- [WORK TO COMPLETE] Given the records below, would you repeat exactly the lines that begin at the one containing "BYTE_TO_BINARY_CHARS_8 (Z.shiftr (u16 x) 8)" and end at the one containing "(** The four", inclusive?
+++++
(** ** The external collaborators *)

(** The signing engine and the remote service, with an internal state [ES]
    (nonce counters, the network).  A Go result pair [(value, error)] is a
    sum, with the error as its message: a call that reports an error yields
    no value (a [nil] pointer), as lighter-go's constructors do.  Every
    stateful call may also panic.

    - [NewTxClient url privateKey accountIndex apiKeyIndex chainId] is
      [client.NewTxClient(client.NewHTTPClient(url), ...)];
    - [GetApiKey c accountIndex apiKeyIndex] is [c.HTTP().GetApiKey(...)],
      returning the [ApiKeys] slice of the response;
    - [GetTransaction c req ops] is the [Get...Transaction] method of [c]
      selected by the request;
    - [json_Marshal tx] is [json.Marshal] on the engine's transaction;
    - [fmt_ApiKey] is [fmt]'s [%+v] on a remote key entry;
    - [SampleScalar seed] gives the little-endian bytes of the sampled
      scalar and [SchnorrPkFromSk] those of its public key. *)
Record Engine (TxClient Tx ApiKey ES : Type) : Type := {
  NewTxClient : string -> string -> Z -> Z -> Z -> ES -> Outcome (TxClient + string) * ES;
  GetApiKeyIndex : TxClient -> Z;
  GetAccountIndex : TxClient -> Z;
  PubKeyBytes : TxClient -> list byte;
  GetApiKey : TxClient -> Z -> Z -> ES -> Outcome (list ApiKey + string) * ES;
  GetTransaction : TxClient -> TxReq -> TransactOpts -> ES -> Outcome (Tx + string) * ES;
  GetAuthToken : TxClient -> Time -> ES -> Outcome (string + string) * ES;
  json_Marshal : Tx -> string + string;
  GetL1SignatureBody : Tx -> string;
  PublicKey : ApiKey -> string;
  fmt_ApiKey : ApiKey -> string;
  SampleScalar : option string -> ES -> Outcome (list byte) * ES;
  SchnorrPkFromSk : list byte -> list byte
}.
Arguments NewTxClient {TxClient Tx ApiKey ES} _ _ _ _ _ _ _.
Arguments GetApiKeyIndex {TxClient Tx ApiKey ES} _ _.
Arguments GetAccountIndex {TxClient Tx ApiKey ES} _ _.
Arguments PubKeyBytes {TxClient Tx ApiKey ES} _ _.
Arguments GetApiKey {TxClient Tx ApiKey ES} _ _ _ _ _.
Arguments GetTransaction {TxClient Tx ApiKey ES} _ _ _ _ _.
Arguments GetAuthToken {TxClient Tx ApiKey ES} _ _ _ _.
Arguments json_Marshal {TxClient Tx ApiKey ES} _ _.
Arguments GetL1SignatureBody {TxClient Tx ApiKey ES} _ _.
Arguments PublicKey {TxClient Tx ApiKey ES} _ _.
Arguments fmt_ApiKey {TxClient Tx ApiKey ES} _ _.
Arguments SampleScalar {TxClient Tx ApiKey ES} _ _ _.
Arguments SchnorrPkFromSk {TxClient Tx ApiKey ES} _ _.
(** * preamble.h: enum/name-table generation, arity dispatch, binary formatting

  A shallow embedding of the three macro families of [preamble.h]:

  - the FORMATTING macros ([BINARY_FORMAT_PATTERN_w], [BYTE_TO_BINARY_CHARS_w])
    are expression macros; they are embedded as functions on integers
    ([Z], with the casts to [u8]..[u64] written out as reductions modulo a
    power of two) and on strings;
  - the ENUMS and DEFAULT ARGUMENTS macros generate program text; they are
    embedded as functions on preprocessing tokens, one clause per
    replacement list. *)

From Stdlib Require Import ZArith List String Ascii Bool Lia.
From Stdlib Require Import DecimalString DecimalNat.
Import ListNotations.

Local Open Scope Z_scope.

(** ** Integer types of the header *)

Module Types.

(** [typedef uint8_t u8;] and friends: conversion to an unsigned type of
    [w] bits reduces the value modulo [2^w]. *)
Definition u8  (x : Z) : Z := x mod 2 ^ 8.
Definition u16 (x : Z) : Z := x mod 2 ^ 16.
Definition u32 (x : Z) : Z := x mod 2 ^ 32.
Definition u64 (x : Z) : Z := x mod 2 ^ 64.

(** The type of the literal [1ULL]: [unsigned long long], 64 bits. *)
Definition ull (x : Z) : Z := x mod 2 ^ 64.

(** The logical negation [!e] of C: 1 when [e] compares equal to 0. *)
Definition c_not (e : Z) : Z := if e =? 0 then 1 else 0.

(** The conditional [c ? a : b] of C. *)
Definition c_cond {A : Type} (c : Z) (a b : A) : A :=
  if c =? 0 then b else a.

End Types.

(** ** BIT MANIPULATION *)

Module Bits.
Import Types.

(** [#define BIT_CHECK(x, bit)  (!!((x) & (1ULL << (bit))))]

    The right operand of [&] has type [unsigned long long], so the left
    one is converted to it. *)
Definition BIT_CHECK (x bit : Z) : Z :=
  c_not (c_not (Z.land (ull x) (ull (Z.shiftl 1 bit)))).

End Bits.

(** ** FORMATTING *)

Module Formatting.
Import Types Bits.

Local Open Scope string_scope.

(** The two [#ifndef] defaults. *)
Definition BINARY_FORMAT_PATTERN_PREFIX : string := "0b".
Definition BINARY_FORMAT_PATTERN_DELIMITER : string := "_".

(** Adjacent string literals are concatenated. *)
Definition BINARY_FORMAT_PATTERN_8 : string :=
  BINARY_FORMAT_PATTERN_PREFIX ++ "%c%c%c%c%c%c%c%c".

Definition BINARY_FORMAT_PATTERN_16 : string :=
  BINARY_FORMAT_PATTERN_PREFIX ++ "%c%c%c%c%c%c%c%c"
    ++ BINARY_FORMAT_PATTERN_DELIMITER ++ "%c%c%c%c%c%c%c%c".

Definition BINARY_FORMAT_PATTERN_32 : string :=
  BINARY_FORMAT_PATTERN_PREFIX ++ "%c%c%c%c%c%c%c%c"
    ++ BINARY_FORMAT_PATTERN_DELIMITER ++ "%c%c%c%c%c%c%c%c"
    ++ BINARY_FORMAT_PATTERN_DELIMITER ++ "%c%c%c%c%c%c%c%c"
    ++ BINARY_FORMAT_PATTERN_DELIMITER ++ "%c%c%c%c%c%c%c%c".

Definition BINARY_FORMAT_PATTERN_64 : string :=
  BINARY_FORMAT_PATTERN_PREFIX ++ "%c%c%c%c%c%c%c%c"
    ++ BINARY_FORMAT_PATTERN_DELIMITER ++ "%c%c%c%c%c%c%c%c"
    ++ BINARY_FORMAT_PATTERN_DELIMITER ++ "%c%c%c%c%c%c%c%c"
    ++ BINARY_FORMAT_PATTERN_DELIMITER ++ "%c%c%c%c%c%c%c%c"
    ++ BINARY_FORMAT_PATTERN_DELIMITER ++ "%c%c%c%c%c%c%c%c"
    ++ BINARY_FORMAT_PATTERN_DELIMITER ++ "%c%c%c%c%c%c%c%c"
    ++ BINARY_FORMAT_PATTERN_DELIMITER ++ "%c%c%c%c%c%c%c%c"
    ++ BINARY_FORMAT_PATTERN_DELIMITER ++ "%c%c%c%c%c%c%c%c".

Local Open Scope char_scope.

(** The expansion is a comma separated run of [printf] arguments; it is
    embedded as the list of their values, in argument order. *)
Definition BYTE_TO_BINARY_CHARS_8 (x : Z) : list ascii :=
  [ c_cond (BIT_CHECK (u8 x) 7) "1" "0";
    c_cond (BIT_CHECK (u8 x) 6) "1" "0";
    c_cond (BIT_CHECK (u8 x) 5) "1" "0";
    c_cond (BIT_CHECK (u8 x) 4) "1" "0";
    c_cond (BIT_CHECK (u8 x) 3) "1" "0";
    c_cond (BIT_CHECK (u8 x) 2) "1" "0";
    c_cond (BIT_CHECK (u8 x) 1) "1" "0";
    c_cond (BIT_CHECK (u8 x) 0) "1" "0" ].

Definition BYTE_TO_BINARY_CHARS_16 (x : Z) : list ascii :=
  BYTE_TO_BINARY_CHARS_8 (Z.shiftr (u16 x) 8)
    ++ BYTE_TO_BINARY_CHARS_8 (u16 x).

Definition BYTE_TO_BINARY_CHARS_32 (x : Z) : list ascii :=
  BYTE_TO_BINARY_CHARS_16 (Z.shiftr (u32 x) 16)
    ++ BYTE_TO_BINARY_CHARS_16 (u32 x).

Definition BYTE_TO_BINARY_CHARS_64 (x : Z) : list ascii :=
  BYTE_TO_BINARY_CHARS_32 (Z.shiftr (u64 x) 32)
    ++ BYTE_TO_BINARY_CHARS_32 (u64 x).

(** The four widths for which the header has a pair of macros. *)
Inductive width : Set := W8 | W16 | W32 | W64.

Definition bits (w : width) : nat :=
  match w with W8 => 8 | W16 => 16 | W32 => 32 | W64 => 64 end%nat.

Definition BINARY_FORMAT_PATTERN (w : width) : string :=
  match w with
  | W8 => BINARY_FORMAT_PATTERN_8
  | W16 => BINARY_FORMAT_PATTERN_16
  | W32 => BINARY_FORMAT_PATTERN_32
  | W64 => BINARY_FORMAT_PATTERN_64
  end.

Definition BYTE_TO_BINARY_CHARS (w : width) : Z -> list ascii :=
  match w with
  | W8 => BYTE_TO_BINARY_CHARS_8
  | W16 => BYTE_TO_BINARY_CHARS_16
  | W32 => BYTE_TO_BINARY_CHARS_32
  | W64 => BYTE_TO_BINARY_CHARS_64
  end.

(** *** Reference notions the properties are stated with *)

Definition bit_char (b : bool) : ascii := if b then "1" else "0".

(** Big-endian bit expansion: bits [n-1] down to [0] of [x]. *)
Fixpoint big_endian_bits (n : nat) (x : Z) : list ascii :=
  match n with
  | O => []
  | S m => bit_char (Z.testbit x (Z.of_nat m)) :: big_endian_bits m x
  end.

(** Reading a run of ['1']/['0'] characters back, most significant first. *)
Definition char_bit (c : ascii) : Z := if Ascii.eqb c "1" then 1 else 0.

Definition reassemble (cs : list ascii) : Z :=
  fold_left (fun acc c => 2 * acc + char_bit c) cs 0.

(** Number of conversion specifications in a [printf] pattern: a [%]
    followed by [%] prints a percent sign, any other pair consumes one
    argument. *)
Fixpoint placeholders (s : string) : nat :=
  match s with
  | EmptyString => O
  | String "%" rest =>
      match rest with
      | EmptyString => O
      | String "%" rest' => placeholders rest'
      | String _ rest' => S (placeholders rest')
      end
  | String _ rest => placeholders rest
  end.

(** One byte group of the pattern, and [n] groups joined by a delimiter. *)
Definition byte_group : string := "%c%c%c%c%c%c%c%c"%string.

Fixpoint groups (delimiter : string) (n : nat) : string :=
  match n with
  | O => EmptyString
  | S O => byte_group
  | S m => (byte_group ++ delimiter ++ groups delimiter m)%string
  end.

End Formatting.

(** ** Preprocessing tokens *)

Module Tokens.

Local Open Scope string_scope.
Local Open Scope list_scope.

Inductive token : Set :=
| Ident (name : string)
| Number (n : nat)
| StringLit (s : string)
| LParen | RParen | LBrace | RBrace | Comma
| Other (spelling : string).

(** A macro argument is a run of tokens; the arguments of an invocation
    are a list of them.  In [F()] the variadic macro [F] receives one
    argument, the empty run.  Where an argument replaces a parameter that
    is not an operand of [#] or [##], it does so fully macro-expanded, and
    the run is the expanded one. *)
Definition Arg : Set := list token.

Definition decimal (n : nat) : string :=
  NilEmpty.string_of_uint (Nat.to_uint n).

(** [__VA_ARGS__]: the arguments with the commas between them. *)
Fixpoint separated (args : list Arg) : list token :=
  match args with
  | [] => []
  | [a] => a
  | a :: rest => a ++ Comma :: separated rest
  end.

(** [x ## y] on two tokens: the spellings are joined and read again as
    one token. *)
Definition paste (x y : token) : option token :=
  match x, y with
  | Ident s, Ident t => Some (Ident (s ++ t)%string)
  | Ident s, Number n => Some (Ident (s ++ decimal n)%string)
  | _, _ => None
  end.

(** Outcome of compiling the expanded text: what it denotes, or the
    identifier that nothing declares. *)
Inductive build (A : Type) : Type :=
| Built (a : A)
| Undeclared (identifier : string).
Arguments Built {A} a.
Arguments Undeclared {A} identifier.

Fixpoint lookup {A : Type} (name : string) (table : list (string * A))
  : option A :=
  match table with
  | [] => None
  | (n, a) :: rest => if String.eqb name n then Some a else lookup name rest
  end.

End Tokens.

(** ** The macros the header defines *)

Module Header.

Local Open Scope string_scope.

(** Every name introduced by a [#define] of the header, in file order
    (a name defined on several conditional branches is listed once). *)
Definition macros : list string :=
  [ "PREAMBLE_HEADER_INCLUDE_GUARD"; "true"; "false";
    "ARRAY_COUNT"; "INTERNAL_CONCAT_HELP"; "INTERNAL_CONCATENATE";
    "UNIQUE_NAME";
    "ERROR_LOGGER"; "STANDARD_LOGGER"; "DEBUG_BREAK";
    "HEADER"; "ERR_HEADER"; "LOG"; "LOGF"; "ERROR"; "ERRORF";
    "PANIC"; "PANICF"; "ASSERT"; "ASSERTF"; "STATIC_ASSERT";
    "NO_DEFAULT"; "INVALID_PATH"; "NOT_IMPLEMENTED";
    "BIT_SET"; "BIT_CLEAR"; "BIT_FLIP"; "BIT_CHECK";
    "BITMASK_SET"; "BITMASK_CLEAR"; "BITMASK_FLIP";
    "BITMASK_CHECK_ALL"; "BITMASK_CHECK_ANY";
    "GENERATE_ENUM"; "GENERATE_STRING";
    "POP_10TH_ARG"; "VA_ARGS_COUNT"; "SELECT_FUNCTION"; "WITH_DEFAULTS";
    "BINARY_FORMAT_PATTERN_PREFIX"; "BINARY_FORMAT_PATTERN_DELIMITER";
    "BINARY_FORMAT_PATTERN_8"; "BINARY_FORMAT_PATTERN_16";
    "BINARY_FORMAT_PATTERN_32"; "BINARY_FORMAT_PATTERN_64";
    "BYTE_TO_BINARY_CHARS_8"; "BYTE_TO_BINARY_CHARS_16";
    "BYTE_TO_BINARY_CHARS_32"; "BYTE_TO_BINARY_CHARS_64";
    "OS_NAME"; "OS_IS_WINDOWS_32"; "OS_IS_WINDOWS_64";
    "OS_IS_WINDOWS_CYGWIN"; "OS_IS_MAC_OSX"; "OS_IS_LINUX"; "OS_IS_UNIX";
    "OS_IS_FREE_BSD"; "OS_IS_BSD"; "OS_IS_QNX"; "OS_IS_AIX";
    "OS_IS_HP_UX"; "OS_IS_SOLARIS" ].

Definition is_macro (name : string) : bool :=
  existsb (String.eqb name) macros.

End Header.

(** ** ENUMS *)

Module Enums.
Import Tokens.

Local Open Scope string_scope.
Local Open Scope list_scope.

(** What surrounds the two declarations of a canonical list: the
    object-like macros in scope there, each with its full replacement; the
    keywords of the dialect the unit is compiled in; and the other
    ordinary identifiers declared in the scope of the enum (typedef names,
    objects, functions, enumerators), wherever in that scope they are
    declared. *)
Record scope : Type := {
  replacement : string -> option (list token);
  reserved : list string;
  ordinary : list string
}.

(** [#define GENERATE_ENUM(name) name,]

    The argument is macro-expanded before it takes the place of [name]:
    an identifier that is an object-like macro gives way to the
    replacement of that macro, any other identifier stays. *)
Definition GENERATE_ENUM (s : scope) (name : string) : list token :=
  match replacement s name with
  | Some tokens => tokens ++ [Comma]
  | None => [Ident name; Comma]
  end.

(** [#define GENERATE_STRING(name) (String) { #name , sizeof(#name) },]

    [#name] is the string literal spelling the argument. *)
Definition GENERATE_STRING (name : string) : list token :=
  [LParen; Ident "String"; RParen; LBrace;
   StringLit name; Comma; Ident "sizeof"; LParen; StringLit name; RParen;
   RBrace; Comma].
+++++
- [EXPECTED ANSWER]
  BYTE_TO_BINARY_CHARS_8 (Z.shiftr (u16 x) 8)
    ++ BYTE_TO_BINARY_CHARS_8 (u16 x).

Definition BYTE_TO_BINARY_CHARS_32 (x : Z) : list ascii :=
  BYTE_TO_BINARY_CHARS_16 (Z.shiftr (u32 x) 16)
    ++ BYTE_TO_BINARY_CHARS_16 (u32 x).

Definition BYTE_TO_BINARY_CHARS_64 (x : Z) : list ascii :=
  BYTE_TO_BINARY_CHARS_32 (Z.shiftr (u64 x) 32)
    ++ BYTE_TO_BINARY_CHARS_32 (u64 x).

(** The four widths for which the header has a pair of macros. *)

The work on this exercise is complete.